More young people were fully saved in Kingman, than you will sometimes find in ten churches. The M. E. Church at that time had the most wonderful body of real Holy Ghost young people I have any memory of ever meeting. One young man had an exceedingly hard battle to reach salvation. One difficulty in the case was that he had been seeking a long time. Such persons are harder to push into the fountain than new beginners. Again and again he had been at the altar, but darkness clung to his soul. Going out to a house for dinner one day he accompanied me. My whole heart was interested in him, and I attempted to force him out of his ruts. So I forbade attention to anything else and drew him to absolute yielding to God. We came to where we were to part and I stopped him and drew a line before him and across his path, saying, "From the moment you cross that mark to all eternity you are to be the Lord's man, whatever may come, or not come! This step settles it, that you are from the time it is taken, to be forever, and ever, and ever the Lord's in the strength of His grace!" It seemed about the biggest thing he ever did to take that step. I stayed till I nearly missed my dinner, to get him over that mark in the dust. He came at last to a point of desperation and took it! I immediately ran on to dinner.

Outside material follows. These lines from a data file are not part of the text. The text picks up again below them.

(* ===== verification/UserLib.v ===== *)
(** * System calls as a user program makes them
    (src/pintos/src/lib/user/syscall.c, src/pintos/src/lib/syscall-nr.h)

    Each function of the C library pushes its arguments and the number of the
    call on the stack of the process, last argument first, executes INT
    0x30, and pops them again.  The theorem connects the functions with the handler of
    Syscall.v, which knows them only by what it finds in user memory. *)

From S2P Require Import Prelude Vaddr Cache Inode Directory Syscall SyscallSpec InodeDemo DirectorySpec SyscallDemo.

(** ** The functions *)

(** The enumeration of syscall-nr.h. *)
Definition SYS_HALT : Z := 0.
Definition SYS_EXIT : Z := 1.
Definition SYS_EXEC : Z := 2.
Definition SYS_WAIT : Z := 3.
Definition SYS_CREATE : Z := 4.
Definition SYS_REMOVE : Z := 5.
Definition SYS_OPEN : Z := 6.
Definition SYS_FILESIZE : Z := 7.
Definition SYS_READ : Z := 8.
Definition SYS_WRITE : Z := 9.
Definition SYS_SEEK : Z := 10.
Definition SYS_TELL : Z := 11.
Definition SYS_CLOSE : Z := 12.
Definition SYS_MMAP : Z := 13.
Definition SYS_MUNMAP : Z := 14.
Definition SYS_CHDIR : Z := 15.
Definition SYS_MKDIR : Z := 16.
Definition SYS_READDIR : Z := 17.
Definition SYS_ISDIR : Z := 18.
Definition SYS_INUMBER : Z := 19.

(** The stack pointer and the memory of the process; [None] if a push faults. *)
Definition user_code : Type := Z → (Z → option Z) → option (Z * (Z → option Z)).
(** [pushl], once for each word. *)
Fixpoint push_words (ws : list Z) : user_code := λ esp m,
  match ws with
  | [] => Some (esp, m)
  | w :: ws => m ← store_user m (λ _, true) (u32 (esp - 4)) (le_bytes 4 (u32 w)); push_words ws (u32 (esp - 4)) m
  end.
(** The macros, up to the INT instruction, and what the [addl] after it adds. *)
Definition syscall0 (number : Z) : user_code * Z := (push_words [number], 4).
Definition syscall1 (number arg0 : Z) : user_code * Z := (push_words [arg0; number], 8).
Definition syscall2 (number arg0 arg1 : Z) : user_code * Z := (push_words [arg1; arg0; number], 12).
Definition syscall3 (number arg0 arg1 arg2 : Z) : user_code * Z := (push_words [arg2; arg1; arg0; number], 16).

(** The functions, with their arguments as 32-bit words.  Their value is the [eax] the kernel
    leaves, as it is or compared with 0. *)
Inductive user_call : Type :=
  | halt | exit (status : Z) | exec (file : Z) | wait (pid : Z) | create (file initial_size : Z) | remove (file : Z) | open (file : Z)
  | filesize (fd : Z) | read (fd buffer size : Z) | write (fd buffer size : Z) | seek (fd position : Z) | tell (fd : Z) | close (fd : Z)
  | mmap (fd addr : Z) | munmap (mapid : Z) | chdir (d : Z) | mkdir (d : Z) | readdir (fd name : Z) | isdir (fd : Z) | inumber (fd : Z).
Definition stub (c : user_call) : user_code * Z :=
  match c with
  | halt => syscall0 SYS_HALT
  | exit status => syscall1 SYS_EXIT status
  | exec file => syscall1 SYS_EXEC file
  | wait pid => syscall1 SYS_WAIT pid
  | create file initial_size => syscall2 SYS_CREATE file initial_size
  | remove file => syscall1 SYS_REMOVE file
  | open file => syscall1 SYS_OPEN file
  | filesize fd => syscall1 SYS_FILESIZE fd
  | read fd buffer size => syscall3 SYS_READ fd buffer size
  | write fd buffer size => syscall3 SYS_WRITE fd buffer size
  | seek fd position => syscall2 SYS_SEEK fd position
  | tell fd => syscall1 SYS_TELL fd
  | close fd => syscall1 SYS_CLOSE fd
  | mmap fd addr => syscall2 SYS_MMAP fd addr
  | munmap mapid => syscall1 SYS_MUNMAP mapid
  | chdir d => syscall1 SYS_CHDIR d
  | mkdir d => syscall1 SYS_MKDIR d
  | readdir fd name => syscall2 SYS_READDIR fd name
  | isdir fd => syscall1 SYS_ISDIR fd
  | inumber fd => syscall1 SYS_INUMBER fd
  end.
(** ** The stack *)

(** The bytes of the words pushed, from the new stack pointer on. *)
Definition words_at (ws : list Z) : list Z := concat (map (λ w, le_bytes 4 (u32 w)) ws).
Lemma zlen_words_at ws : zlen (words_at ws) = 4 * zlen ws.
Proof. induction ws as [|w ws IH]; [done|]. unfold words_at in *. cbn [map concat]. rewrite zlen_app, zlen_cons, IH. unfold zlen at 1. rewrite length_le_bytes. lia. Qed.
Lemma words_at_app ws1 ws2 : words_at (ws1 ++ ws2) = words_at ws1 ++ words_at ws2.
Proof. unfold words_at. by rewrite map_app, concat_app. Qed.
Lemma stored_before m a d1 d2 y : stored (stored m (a + zlen d1) d2) a d1 y = stored m a (d1 ++ d2) y.
Proof. unfold stored. rewrite zlen_app, zlookup_app. pose proof (zlen_nonneg d1). pose proof (zlen_nonneg d2). bool_cases; try done; f_equal; lia. Qed.
Lemma push_words_spec ws : ∀ esp m, 4 * zlen ws ≤ esp < 2 ^ 32 → user_range m (λ _, true) (esp - 4 * zlen ws) (4 * zlen ws) →
  ∃ m', push_words ws esp m = Some (esp - 4 * zlen ws, m') ∧ ∀ y, m' y = stored m (esp - 4 * zlen ws) (words_at (rev ws)) y.
Proof.
  induction ws as [|w ws IH]; intros esp m He Hr; cbn [push_words].
  { exists m. split; [do 2 f_equal; change (zlen (@nil Z)) with 0; lia|]. intros y. by rewrite user_stored_nil. }
  rewrite zlen_cons in *. pose proof (zlen_nonneg ws) as H0. rewrite u32_small by lia.
  assert (zlen (le_bytes 4 (u32 w)) = 4) as L4 by (unfold zlen; by rewrite length_le_bytes).
  assert (∀ a n, esp - 4 * (1 + zlen ws) ≤ a → a + n ≤ esp → user_range m (λ _, true) a n) as Hsub.
  { intros a n Ha Hn j Hj. replace (a + j) with (esp - 4 * (1 + zlen ws) + (a + j - (esp - 4 * (1 + zlen ws)))) by lia. apply Hr. lia. }
  destruct (store_user_spec m (λ _, true) (le_bytes 4 (u32 w)) (esp - 4)) as (m1 & -> & Hm1); [lia|lia|apply Hsub; lia|]. cbn [mbind option_bind].
  destruct (IH (esp - 4) m1) as (m' & -> & Hm'); [lia| |].
  { intros j Hj. rewrite andb_true_r. apply get_user_true. rewrite Hm1. unfold stored. rewrite L4. bool_cases. apply get_user_true.
    rewrite <- (andb_true_r (get_user _ _)). apply (Hsub (esp - 4 - 4 * zlen ws) (4 * zlen ws)); lia. }
  exists m'. split; [do 2 f_equal; lia|]. intros y. cbn [rev]. rewrite words_at_app, <- stored_before, zlen_words_at, Hm'.
  replace (zlen (rev ws)) with (zlen ws) by (unfold zlen; by rewrite length_rev). rewrite (stored_ext m1 _ _ _ _ Hm1). unfold words_at at 2. cbn [map concat].
  rewrite app_nil_r. replace (esp - 4 - 4 * zlen ws) with (esp - 4 * (1 + zlen ws)) by lia. do 2 f_equal. lia.
Qed.
(** What the kernel reads is what is there. *)
Lemma read_argument_word m esp ws i w : 0 ≤ esp → esp + 4 * zlen ws ≤ PHYS_BASE → holds m esp (words_at ws) → ws@[i] = Some w → read_argument m esp i = Some (u32 w).
Proof.
  intros He Hp Hm Hi. apply zlookup_bound in Hi as Hb. change PHYS_BASE with 3221225472 in Hp.
  assert (∀ a, 0 ≤ a < 4 * zlen ws → get_user m (esp + a) = true) as Hg.
  { intros a Ha. apply get_user_true. rewrite Hm by (rewrite zlen_words_at; lia). destruct (zlookup_lt (words_at ws) a) as [x ->]; [rewrite zlen_words_at; lia|done]. }
  assert (access_ok m esp (i * 4) = true) as Hok.
  { unfold access_ok, is_user_vaddr. change PHYS_BASE with 3221225472. rewrite u32_small by lia. pose proof (Hg 0 ltac:(lia)) as H0. rewrite Z.add_0_r in H0. rewrite H0.
    rewrite (Hg (i * 4)) by lia. bool_cases; done. }
  unfold read_argument. rewrite Hok, u32_small by lia. apply zlookup_Some in Hi as [Hi0 Hi]. apply list_elem_of_split_length in Hi as (l1 & l2 & -> & Hl).
  rewrite words_at_app in Hm. apply user_holds_app in Hm as [_ Hm]. rewrite zlen_words_at in Hm. unfold words_at in Hm. cbn [map concat] in Hm. apply user_holds_app in Hm as [Hm _].
  replace (4 * zlen l1) with (i * 4) in Hm by (unfold zlen; lia). change 4%nat with (length (le_bytes 4 (u32 w))). rewrite user_bytes_holds; [|lia| |done].
  - cbn [fmap option_fmap option_map]. f_equal. rewrite le_value_bytes. unfold u32. rewrite Zmod_mod. done.
  - unfold zlen. rewrite length_le_bytes. rewrite zlen_app, zlen_cons in *. lia.
Qed.

(** ** Calls reach the kernel *)

(** The words at the top of the stack when the kernel is entered. *)
Definition call_words (c : user_call) : list Z :=
  match c with
  | halt => [0]
  | exit a => [1; a] | exec a => [2; a] | wait a => [3; a] | create a b => [4; a; b] | remove a => [5; a] | open a => [6; a] | filesize a => [7; a]
  | read a b c => [8; a; b; c] | write a b c => [9; a; b; c] | seek a b => [10; a; b] | tell a => [11; a] | close a => [12; a] | mmap a b => [13; a; b]
  | munmap a => [14; a] | chdir a => [15; a] | mkdir a => [16; a] | readdir a b => [17; a; b] | isdir a => [18; a] | inumber a => [19; a]
  end.
(** There is room for four words on the stack. *)
Definition stack_room (esp : Z) (m : Z → option Z) : Prop := 16 ≤ esp ≤ PHYS_BASE ∧ user_range m (λ _, true) (esp - 16) 16.
Lemma stub_words c : stub c = (push_words (rev (call_words c)), 4 * zlen (call_words c)).
Proof. by destruct c. Qed.
Lemma call_words_length c : 1 ≤ zlen (call_words c) ≤ 4.
Proof. destruct c; unfold zlen; cbn; lia. Qed.
Lemma stub_spec c esp m : stack_room esp m → ∃ m', (stub c).1 esp m = Some (esp - (stub c).2, m') ∧
  (∀ i w, (call_words c)@[i] = Some w → read_argument m' (esp - (stub c).2) i = Some (u32 w)) ∧ (∀ y, ¬ (esp - 16 ≤ y < esp) → m' y = m y).
Proof.
  intros [He Hr]. rewrite stub_words. cbn [fst snd]. pose proof (call_words_length c) as Hl. change PHYS_BASE with 3221225472 in He.
  assert (zlen (rev (call_words c)) = zlen (call_words c)) as Lr by (unfold zlen; by rewrite length_rev).
  destruct (push_words_spec (rev (call_words c)) esp m) as (m' & E & Hm'); rewrite ?Lr; [lia| |].
  { intros j Hj. replace (esp - 4 * zlen (call_words c) + j) with (esp - 16 + (16 - 4 * zlen (call_words c) + j)) by lia. apply Hr. lia. }
  rewrite Lr, rev_involutive in *. exists m'. split; [done|]. split.
  - intros i w. apply read_argument_word; [lia|change PHYS_BASE with 3221225472; lia|]. intros j Hj. rewrite Hm'. unfold stored. rewrite zlen_words_at in *. bool_cases. f_equal. lia.
  - intros y Hy. rewrite Hm'. unfold stored. rewrite zlen_words_at. bool_cases; done.
Qed.

Section served.
Context {S : Type} `{!BlockStore S} (alloc : Z → bool) (save_map : M (fs S) bool) (pick : gmap Z inode → Z) (junk : list Z) (writable present : Z → bool) (strmax : nat).
Context (o : others (S := S)) (umem : Z → option Z).
(** What each function asks of the kernel; [eax] is kept by those that return nothing. *)
Definition served (c : user_call) (eax : Z) : M (uproc S) reply :=
  match c with
  | exit status => mret (Ended (s32 status))
  | create file initial_size => returns of_bool (sys_create alloc save_map pick junk umem strmax (u32 file) (u32 initial_size))
  | remove file => returns of_bool (sys_remove alloc save_map pick junk umem strmax (u32 file))
  | open file => returns id (sys_open alloc save_map pick junk umem strmax (u32 file))
  | filesize fd => returns id (sys_filesize (s32 fd))
  | read fd buffer size => returns fst (sys_read alloc save_map umem writable present (s32 fd) (u32 buffer) (u32 size))
  | write fd buffer size => returns id (sys_write alloc save_map umem present (s32 fd) (u32 buffer) (u32 size))
  | seek fd position => returns (λ _, eax) (sys_seek (s32 fd) (u32 position))
  | tell fd => returns id (sys_tell (s32 fd))
  | close fd => returns (λ _, eax) (sys_close alloc save_map (s32 fd))
  | chdir d => returns of_bool (sys_chdir alloc save_map pick junk umem strmax (u32 d))
  | mkdir d => returns of_bool (sys_mkdir alloc save_map pick junk umem strmax (u32 d))
  | readdir fd name => returns (λ r, of_bool r.1) (sys_readdir alloc save_map junk umem writable (s32 fd) (u32 name))
  | isdir fd => returns of_bool (sys_isdir (s32 fd))
  | inumber fd => returns id (sys_isnumber (s32 fd))
  | halt => returns (λ _, eax) (halt_call o)
  | exec file => returns id (sys_exec umem o (u32 file))
  | wait pid => returns id (sys_wait o (s32 pid))
  | mmap fd addr => returns id (mmap_call o (s32 fd) (u32 addr))
  | munmap mapid => returns (λ _, eax) (munmap_call o (s32 mapid))
  end.

Lemma s32_of_word z : s32 (u32 z) = s32 z.
Proof. unfold s32, u32. by rewrite Zplus_mod_idemp_l. Qed.
Lemma handler_serves c esp eax : (∀ i w, (call_words c)@[i] = Some w → read_argument umem esp i = Some (u32 w)) →
  syscall_handler alloc save_map pick junk umem writable present strmax o esp eax = served c eax.
Proof.
  intros Hr. unfold syscall_handler, argument. destruct c; rewrite (Hr 0 _ eq_refl); rewrite s32_of_word;
    match goal with |- context [s32 ?n] => change (s32 n) with n end; cbn [Z.eqb Pos.eqb orb served].
  all: try rewrite (Hr 1 _ eq_refl); try rewrite (Hr 2 _ eq_refl); try rewrite (Hr 3 _ eq_refl); rewrite ?s32_of_word; try done.
Qed.
End served.

(** C34 Each function of the C library of user programs, [exec], [wait], [mmap] and [munmap] included, enters the
    kernel with its own number and arguments: the handler serves exactly the request it stands for ([served]),
    with these arguments, whatever the words are; afterwards the stack pointer is back where it was, and of the
    memory only the words below it have changed.  It needs four words of stack. *)
Theorem calls_reach_kernel {S : Type} `{!BlockStore S} (alloc : Z → bool) (save_map : M (fs S) bool) (pick : gmap Z inode → Z) (junk : list Z)
    (writable present : Z → bool) (strmax : nat) (o : others (S := S)) (c : user_call) (esp eax : Z) (m : Z → option Z) :
  stack_room esp m →
  ∃ esp' m', (stub c).1 esp m = Some (esp', m') ∧
    syscall_handler alloc save_map pick junk m' writable present strmax o esp' eax = served alloc save_map pick junk writable present strmax o m' c eax ∧
    u32 (esp' + (stub c).2) = esp ∧ (∀ y, ¬ (esp - 16 ≤ y < esp) → m' y = m y).
Proof.
  intros H. destruct (stub_spec c esp m H) as (m' & E & Hr & Hm). exists (esp - (stub c).2), m'. split; [done|]. split; [by apply handler_serves|]. split; [|done].
  destruct H as [He _]. change PHYS_BASE with 3221225472 in He. rewrite Z.sub_add. apply u32_small. lia.
Qed.
(** A kernel whose [mmap] returns the sum of its arguments, and whose other calls end the process. *)
Definition demo_others : others (S := cache) := Others (mret None) (λ _, mret (-1)) (λ _, mret (-1)) (λ fd addr, mret (Some (fd + addr))) (λ _, mret None).
Lemma calls_reach_kernel_witness : ∃ esp' m', (stub (mmap 3 268435456)).1 134520832 demo_mem = Some (esp', m') ∧
  syscall_handler ok (save_map ok 1 : M (fs cache) bool) demo_pick demo_junk m' (λ _, true) (λ _, true) 9 demo_others esp' 0 = mret (Continues 268435459).
Proof.
  refine (match calls_reach_kernel ok (save_map ok 1 : M (fs cache) bool) demo_pick demo_junk (λ _, true) (λ _, true) 9 demo_others (mmap 3 268435456) 134520832 0 demo_mem _ with
    ex_intro _ e (ex_intro _ m' (conj H1 (conj H2 _))) => ex_intro _ e (ex_intro _ m' (conj H1 H2)) end).
  split; [vm_compute; split; discriminate|]. intros j Hj.
  assert (∃ k, j = Z.of_nat k ∧ (k < 16)%nat) as (k & -> & Hk) by (exists (Z.to_nat j); lia). do 16 (destruct k as [|k]; [reflexivity|]). lia.
Defined.
(** The arguments of a call as the kernel finds them. *)
Example write_arguments : (λ r, option_map (λ r, map (read_argument r.2 r.1) [0; 1; 2; 3]) r) ((stub (write 2 134516735 (-1))).1 134520832 demo_mem)
  = Some [Some 9; Some 2; Some 134516735; Some 4294967295].
Proof. vm_compute. reflexivity. Qed.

I was sitting on the platform before service opened and saw him come onto the ground and knew he was saved when he was rods away. His face was all aglow with glory, and at the first opening he told the people how God saved him as he stepped over that line in the dust. Grace White was living at Kingman, and the first time I saw her a little distance off, not knowing who she was, I was impressed that God had called her to Africa. On being introduced to her afterwards, I said, "My sister, has the Lord ever said anything to you about going to Africa?" She seemed shocked at my question and wondered why I should ask it; but conceded that He had. Her father had gone security for an unworthy man, and it had involved him badly. He was broken in health and could never pay it. She and her sister Anna resolved to prepare themselves for teaching school, and determined to teach till they had paid the debt, and it was now only partially paid. Kate, a younger sister, was now nearly grown, and coming to their aid, and Grace was hesitating about Africa till her father was released. Children thus reverencing and loving their father, have a record before God. I have not space for all that passed between us relating to it, but she planned that I see her father and open the subject.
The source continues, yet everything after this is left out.